Jonna Price didn’t set out to lose 91 pounds. Her only goal in March was just to keep from getting any bigger.
Ten months later, she couldn’t be any more delighted.
On March 30, she went to a doctor’s appointment. She weighed 312 pounds, and the doctor said she was going to continue to gain weight.
“I was thinking I was going to be one of those people they have to cut out of the house. That terrified me,” she said.
“I sat in my car in the parking lot for 20 minutes and cried,” she added.
Then she drove straight to the YMCA.
She asked to speak to the manager. Executive Director Brad Kinkema came to talk with her.
Price told him, “I don’t know” what to do. “I need some help. I need to know what I need to do.”
He recommended her to Wellness Director Rebecca Adcock, who worked with her right away. Adcock set her up on a computer program that monitors calorie intake and exercise, and she assessed Price’s level of fitness.
When Adcock asked what Price’s weight loss goal was, Price did not know how to answer.
“I didn’t go to lose weight,” she said. “I went to not gain weight. When Rebecca told me to set a goal weight, I was just throwing out numbers.”
Price’s knees are bad, so she could not take traditional exercise classes. Instead, she participated in water aerobics.
She went to the classes every day. On the fourth day, her knee gave way when she got out of bed. It would be impossible to exercise.
Or nearly impossible.
“Something just said ‘don’t quit,’” she recalled.
Instead, Price went to the class and went out into deep water. She wore some floats to keep her up. Without her feet touching water, there was no pressure on her legs.
It was a little lonely out there, too far from the other women in the class to visit and laugh, “but it kept me going,” she said.
Healthier eating also has played a role in her improvements. She said she learned there’s no trick to portion control — just pay attention to the serving size information on food packages.

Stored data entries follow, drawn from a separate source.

(* ===== verification/KvsStart.v ===== *)
(** * The start of the key-value store

    The empty store, and the allocator of a worker thread
    (ialloc_init_allocator of server/ialloc.c), which takes two segments: one
    to append to, and one in reserve. *)

From S2P Require Import Prelude Links F64 Jenkins Kvs KvsInv KvsLog KvsTable KvsAlloc KvsItems KvsClean KvsRequests.

Section start.
Context {cfg : settings} {plt : platform} (Hgood : good_store).
Implicit Types (s : kvs) (g : ghost) (p q : hptr) (h : segment_header).

(** The store before it is initialised. *)
Definition kvs_zero : kvs := Kvs ∅ ∅ 0 ∅ None false ∅ 0 ∅.
Definition ghost_zero : ghost := Ghost (λ _, Unborn) [] (λ _, []) (λ _, []).

Lemma ready_start n : 0 < n → ready (kvs_zero <| nbuckets := n |>) None (λ _, None).
Proof using Hgood.
  intros Hn. exists ghost_zero, ∅. set (s := kvs_zero <| nbuckets := n |>).
  assert (0 ≤ segmaxnum) by apply Hgood.
  split_and!; [split|done|done].
  - split; try done.
    + intros p. split; [by intros [h Hh]|done].
    + apply NoDup_nil_2.
    + intros p. split; [by intros Hp%not_elem_of_nil|done].
    + by intros ia p [?|?].
  - done.
  - split; [done..|]. intros x Hx. by apply not_elem_of_nil in Hx.
  - split; [done|]. intros b Hb. exists []. split; try done.
    + apply NoDup_nil_2.
    + intros x Hx. by apply not_elem_of_nil in Hx.
Qed.


(** The link of a segment that is in no list. *)
Lemma kv_loose_next s g T held X W p h o :
  kv_inv s g T held X W → g_role g p = Loose → headers s !! p = Some h →
  kv_inv (s <| headers := <[p := h <| sg_next := o |>]> (headers s) |>) g T held X W.
Proof using Type.
  intros Hkv Hp Hh. set (s' := s <| headers := _ |>).
  assert (∀ q, q ≠ p → headers s' !! q = headers s !! q) as Hne by (intros q Hq; by apply lookup_insert_ne).
  assert (headers s' !! p = Some (h <| sg_next := o |>)) as Heq by apply lookup_insert_eq.
  eapply kv_relink; [done|..].
  - split; try done; [by left| |].
    + intros q hq ia Hq Hhq. exists hq. rewrite Hne; [done|congruence].
    + intros q hq Hhq. destruct (decide (q = p)) as [->|Hq]; [by rewrite Heq|by rewrite Hne].
  - destruct (kv_log _ _ _ _ _ _ Hkv) as [Hlk Hc Hb Hi Hf Hfn Hfr Ha Ho Hl Hn Hnl].
    assert (∀ o l, chain (next_seg s) o l → p ∉ l → chain (next_seg s') o l) as Hch.
    { intros o' l Hch Hpl. eapply chain_ext; [done|]. intros q Hq. unfold next_seg. rewrite Hne; [done|]. by intros ->. }
    split; try done.
    + intros q. rewrite <- Hb. destruct (decide (q = p)) as [->|Hq]; [by rewrite Heq, Hh|by rewrite Hne].
    + intros q hq Hhq. destruct (decide (q = p)) as [->|Hq].
      * rewrite Heq in Hhq. injection Hhq as <-. exact (Hi p h Hh).
      * rewrite Hne in Hhq by done. by apply Hi.
    + apply Hch; [done|]. rewrite Hfr. congruence.
    + intros ia a Hia. destruct (Ha ia a Hia) as [(older&cur&Hs&Hcur&Hold) Hch' Hnd Hr Hsp]. split; try done.
      * exists older, cur. split_and!; [done..|]. intros q hq Hq. rewrite Hne; [by apply Hold|]. intros ->.
        assert (g_role g p = InLog ia); [|congruence]. apply Hr. rewrite Hs. apply elem_of_app. by left.
      * apply Hch; [done|]. rewrite Hr. congruence.
    + intros ia q hq Hq Hhq. rewrite Hne in Hhq by congruence. by apply (Hl ia q hq).
    + intros q hq Hq Hhq. destruct (decide (q = p)) as [->|Hqp].
      * rewrite Heq in Hhq. injection Hhq as <-. exact (Hn p h Hq Hh).
      * rewrite Hne in Hhq by done. by apply (Hn q).
Qed.

(** A new allocator, with two segments. *)
Definition new_role (g : ghost) (ia : positive) (cur res : hptr) : ghost :=
  Ghost (λ q, if decide (q = cur) then InLog ia else if decide (q = res) then Spare ia else g_role g q)
    (g_free g) (λ i, if decide (i = ia) then [cur] else g_segs g i) (g_log g).

Definition new_allocator (cur res : hptr) : item_allocator :=
  ItemAllocator (Some res) (replicate (Z.to_nat segcqsize) None) (Some cur) 0 0 (Some cur) 0 None 0.

Lemma log_inv_new s g ia cur res hc :
  log_inv s g None → allocs s !! ia = None → g_role g cur = Loose → g_role g res = Loose → cur ≠ res →
  headers s !! cur = Some hc → sg_next hc = None →
  log_inv (s <| allocs := <[ia := new_allocator cur res]> (allocs s) |>) (new_role g ia cur res) None.
Proof using Hgood.
  intros [Hlk Hc Hb Hi Hf Hfn Hfr Ha Ho Hl Hn Hnl] Hia Hcur Hres Hne Hhc Hnx.
  assert (∀ q, g_role g q ≠ InLog ia ∧ g_role g q ≠ Spare ia) as Hno.
  { intros q. split; intros Hq; destruct (Ho ia q) as [? ?]; [by left|congruence|by right|congruence]. }
  set (g' := new_role g ia cur res).
  assert (∀ q r, r ≠ Loose → r ≠ InLog ia → r ≠ Spare ia → g_role g' q = r ↔ g_role g q = r) as Hrr.
  { intros q r H1 H2 H3. unfold g'. simpl. repeat case_decide; subst; rewrite ?Hcur, ?Hres; split; congruence. }
  assert (∀ q, g_role g' q = InLog ia ↔ q = cur) as Hrc.
  { intros q. unfold g'. simpl. specialize (Hno q). repeat case_decide; naive_solver. }
  assert (∀ q, g_role g' q = Spare ia ↔ q = res) as Hrs.
  { intros q. unfold g'. simpl. specialize (Hno q). repeat case_decide; naive_solver. }
  split; try done.
  - intros q. rec_simpl. destruct (decide (g_role g' q = Unborn)) as [He|He].
    + rewrite Hb. split; [|done]. intros Hq. by apply Hrr in He.
    + split; [done|]. intros _. apply Hb. intros Hq. by apply He, Hrr.
  - intros q. rewrite Hrr by done. apply Hfr.
  - intros ia' a' Ha'. rec_simpl_in Ha'. destruct (decide (ia = ia')) as [<-|Hd].
    + rewrite lookup_insert_eq in Ha'. injection Ha' as <-.
      split; cbn [g_segs g' new_role]; rewrite ?(decide_True (P := ia = ia)) by done.
      * exists [], cur. split_and!; [done..|]. intros q hq Hq. by apply not_elem_of_nil in Hq.
      * split; [done|]. exists None. unfold next_seg. rec_simpl. rewrite Hhc. simpl. by rewrite Hnx.
      * apply NoDup_singleton.
      * intros q. change (q ∈ [cur] ↔ g_role g' q = InLog ia). by rewrite Hrc, list_elem_of_singleton.
      * intros q. change (Some res = Some q ↔ g_role g' q = Spare ia). rewrite Hrs. split; congruence.
    + rewrite lookup_insert_ne in Ha' by done. destruct (Ha ia' a' Ha') as [H1 H2 H3 H4 H5].
      split; unfold g'; cbn [g_segs new_role]; rewrite ?(decide_False (P := ia' = ia)) by done; try done.
      * intros q. fold g'. rewrite Hrr by congruence. apply H4.
      * intros q. fold g'. rewrite Hrr by congruence. apply H5.
  - intros ia' q Hq. rec_simpl. destruct (decide (ia = ia')) as [<-|Hd]; [by rewrite lookup_insert_eq|].
    rewrite lookup_insert_ne by done. rewrite !Hrr in Hq by congruence. by apply (Ho ia' q).
  - intros ia' q hq Hq Hhq. rec_simpl_in Hhq. rec_simpl. cbn [g_log g' new_role].
    destruct (decide (ia' = ia)) as [->|Hd]; [|apply (Hl ia' q hq); [|done]; apply Hrr in Hq; congruence].
    apply Hrc in Hq as ->. rewrite Hnl by congruence. destruct (Hn cur hq) as (Hz1&Hz2&Hz3); [by left|done|].
    destruct (Hi cur hq Hhq) as (_&_&_&_&Hsz). pose proof (gs_segsize Hgood). unfold sizeof_item in *.
    split; rewrite ?Hz1, ?Hz2, ?Hsz; try lia.
    + exists (sg_data hq). simpl. unfold sizeof_item. split_and!; [done|lia..].
    + unfold inactive. by rewrite Hz3.
    + intros x it Hx. by apply not_elem_of_nil in Hx.
  - intros q hq Hq. apply Hn. unfold g' in Hq. simpl in Hq. repeat case_decide; subst; naive_solver.
  - intros q Hq. apply Hnl. intros ia' Hq'. apply (Hq ia'). destruct (decide (ia' = ia)) as [->|Hd].
    + by destruct (Hno q).
    + apply Hrr; congruence.
Qed.

Lemma kv_new s g T held W ia cur res hc :
  kv_inv s g T held None W → allocs s !! ia = None → g_role g cur = Loose → g_role g res = Loose → cur ≠ res →
  headers s !! cur = Some hc → sg_next hc = None →
  kv_inv (s <| allocs := <[ia := new_allocator cur res]> (allocs s) |>) (new_role g ia cur res) T held None W.
Proof using Hgood.
  intros [Hl Hq Hr Ht] Hia Hcur Hres Hne Hhc Hnx. set (g' := new_role g ia cur res).
  assert (∀ q ia', g_role g q = InLog ia' → g_role g' q = InLog ia') as Hrole.
  { intros q ia' Hq'. unfold g'. simpl. repeat case_decide; congruence. }
  assert (∀ q ia' x, g_role g' q = InLog ia' → x ∈ g_log g q → g_role g q = InLog ia') as Hback.
  { intros q ia' x Hq' Hx. unfold g' in Hq'. simpl in Hq'. case_decide as Hd; [|case_decide; congruence].
    subst q. rewrite (lv_nolog _ _ _ Hl) in Hx by congruence. by apply not_elem_of_nil in Hx. }
  assert (∀ x, in_log g x → in_log g' x) as Hin by (intros x (ia'&q&?&?); exists ia', q; auto).
  split; [by apply (log_inv_new s g ia cur res hc)|..].
  - intros ia' a Ha. rec_simpl_in Ha. destruct (decide (ia = ia')) as [<-|Hd].
    + rewrite lookup_insert_eq in Ha. injection Ha as <-. pose proof (gs_queue Hgood). split; [|done].
      assert (∀ x, Some x ∉ cleanup_queue (new_allocator cur res)) as Hnone.
      { intros x Hx. apply elem_of_replicate in Hx as [? _]. done. }
      split; simpl; [rewrite length_replicate; lia|lia|lia| |].
      * intros i j x Hi. apply list_elem_of_lookup_2 in Hi. by destruct (Hnone x).
      * intros x Hx. by destruct (Hnone x).
    + rewrite lookup_insert_ne in Ha by done. destruct (Hq ia' a Ha) as [[? ? ? ? Hqi] Hc]. split.
      * split; try done. intros x Hx. destruct (Hqi x Hx) as (p&h&?&?&?&?&?). exists p, h. split_and!; auto.
      * intros HW p Hp. destruct (Hc HW p Hp) as (h&?&?&Hrest). exists h. split_and!; [done|lia|lia|].
        intros Hoff. destruct (Hrest Hoff) as (?&?&?&?). split_and!; auto.
  - destruct Hr as [Hcn HT Hh]. split; [|by eauto|by eauto]. intros ia' a p x it Hp Ha Hx Hit. rec_simpl_in Ha.
    pose proof (Hback p ia' x Hp Hx) as Hp'. destruct (decide (ia = ia')) as [<-|Hd].
    + destruct (lv_owner _ _ _ Hl ia p) as [? ?]; [by left|congruence].
    + rewrite lookup_insert_ne in Ha by done. by eapply Hcn.
  - by destruct Ht.
Qed.

Definition init_error (e : err) : Prop :=
  e = AssertFail "ialloc.c: allocating segment failed" ∨ e = AssertFail "ialloc.c: allocating reserved segment failed".

Lemma wpx_ialloc_init_allocator s W V ia :
  ready s W V → allocs s !! ia = None →
  wpx init_error (ialloc_init_allocator ia) (λ _ s', ready s' W V ∧ is_Some (allocs s' !! ia) ∧
    ∀ ia, is_Some (allocs s !! ia) → is_Some (allocs s' !! ia)) s.
Proof using Hgood.
  intros (g&T&Hkv&Hu&Hv) Hia. unfold ialloc_init_allocator. apply wpx_bind, wpx_wp.
  eapply wp_mono; [by eapply wp_segment_alloc|].
  intros [cur|] s1 (g1&Hkv1&Hql1&_&_&Hc); [|apply wpx_fail; by left]. destruct Hc as (Hc&_&_).
  destruct (loose_header s1 g1 None cur Loose (kv_log _ _ _ _ _ _ Hkv1) Hc) as [hc Hhc]; [done|].
  apply wpx_bind, wpx_wp. eapply wp_store; [done|].
  pose proof (kv_loose_next s1 g1 T [] None W cur hc None Hkv1 Hc Hhc) as Hkv2. set (s2 := s1 <| headers := _ |>) in *.
  apply wpx_bind, wpx_wp. eapply wp_mono; [by eapply wp_segment_alloc|].
  intros [res|] s3 (g3&Hkv3&Hql3&_&_&Hr); [|apply wpx_fail; by right]. destruct Hr as (Hr&Hr1&Hloose).
  assert (cur ≠ res) as Hne by congruence. destruct (Hloose cur Hc) as [Hc3 Hh3].
  destruct (loose_header s3 g3 None res Loose (kv_log _ _ _ _ _ _ Hkv3) Hr) as [hr Hhr]; [done|].
  apply wpx_bind, wpx_wp. eapply wp_store; [done|].
  pose proof (kv_loose_next s3 g3 T [] None W res hr None Hkv3 Hr Hhr) as Hkv4. set (s4 := s3 <| headers := _ |>) in *.
  apply wpx_wp. wp_step. fold (new_allocator cur res).
  assert (allocs s4 = allocs s) as Ha4 by (change (allocs s3 = allocs s); by rewrite (ql_allocs _ _ _ _ Hql3), <- (ql_allocs _ _ _ _ Hql1)).
  assert (headers s4 !! cur = Some (hc <| sg_next := None |>)) as Hh4.
  { unfold s4. rec_simpl. rewrite lookup_insert_ne, Hh3 by done. apply lookup_insert_eq. }
  split_and!.
  - exists (new_role g3 ia cur res), T. split_and!.
    + eapply (kv_new s4); try done. by rewrite Ha4.
    + apply (unlocked_buckets s); [|done]. change (buckets s3 = buckets s).
      by rewrite (ql_buckets _ _ _ _ Hql3), <- (ql_buckets _ _ _ _ Hql1).
    + intros k. rewrite <- Hv. unfold value_of. assert (mem s3 = mem s) as Hm.
      { by rewrite (ql_mem _ _ _ _ Hql3), <- (ql_mem _ _ _ _ Hql1). }
      destruct (T !! k) as [x|]; [|done]. change (item_value <$> mem s3 !! x = item_value <$> mem s !! x). by rewrite Hm.
  - rec_simpl. by rewrite lookup_insert_eq.
  - intros ia' Hia'. rec_simpl. apply lookup_insert_is_Some'. right. change (allocs s3) with (allocs s4). by rewrite Ha4.
Qed.
End start.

“You get to the point that you know what a half cup is,” she said.
She has kept to 1,800 calories per day. She eats six small meals each day to keep her metabolism on an even keel.
In these nine months, she’s gone from a size 24 at 312 pounds to size 16 at 221. Pounds aren’t all she’s reducing. She has gone from too many medications to count down to just six. She hopes to get off them all.
She also gained something she wasn’t expecting: a fun routine with new friends. Now that her son has left home, “This gives me some purpose,” she said. “It gets me out of the house, something to do and meet people.”
Her son, Averion “AJ” Williamson, is a staff sergeant in the Air Force. He is a 2005 graduate of Martinsville High School.
“I never battled weight as a kid,” Price, 44, said. “I was a size 0 all the way through school. I ate everything I wanted.”
When she was pregnant in 1987, her weight went from 108 to 176 pounds. She lost most of the weight.
However, migraine headaches she’d been having since childhood caught up with her. She suffered intensely from them, sometimes for 14 days straight.
The nausea that the headaches brought on made her go long spells without eating. That, she said, is what slowed down her metabolism.
She gained weight and took on a jolly persona to go with it.
“Being large never made me mad,” she said. “I always joked about being big.” She called herself Big Mama Kousa.
A turning point came when she went to King’s Dominion on a church trip a year or two ago. The group had waited in line for a roller coaster for an hour and a half. When their turn came and she sat down, the seat belt did not fit. The attendant told her she could not ride the roller coaster.
“I knew I could either get off in shame or make a joke about it,” Price said. Determined to ride, she told the attendant and the others around her to “get a crow bar, get an extra man,” anything to force her into that seat belt.
“They got that thing closed and I got on that roller coaster,” she said. She made a point of riding all the roller coasters that day, going through the same comic routine of squeezing into a seat belt.
However, the joking hid an inner revelation. “The doctors always considered me morbidly obese, but that was the first time I ever felt morbidly obese,” she said.
It was one of a long list of difficulties: she only could tie her shoes from the side, and she felt claustrophobic in rest room stalls, she said.
“I always joked about my size, but I started noticing some things” getting worse, such as not being able to get out of the bathtub, she said.
Price measures her victories pragmatically.
The first thing she was excited about was being able to cross her legs. She had not done that in years. One day, she heard a flip-flop sound. She looked around to see what it was — and discovered she was sitting with her legs crossed, moving her foot and flip-flop.
Another gratifying moment came when she wore her first pair of high heeled shoes in 15 years.
Price is looking forward to matching her inner beauty with her newly uncovered outer beauty. She aims to be a better person, maintain a pleasant attitude and to “know God on a personal level.”
Price stopped working in 1996 because of health problems. Now she looks forward to finding a job. She doesn’t know yet what it would be, other than that she would enjoy working with the public.
She also looks forward to spending time with her 1-year-old grandson, Alec Joshua Williamson.
Her son has not seen her lately, and she’s looking forward to his reaction. Not only has she lost weight, but she does not smoke or curse.
“He’s going to have a whole new mommy,” she said.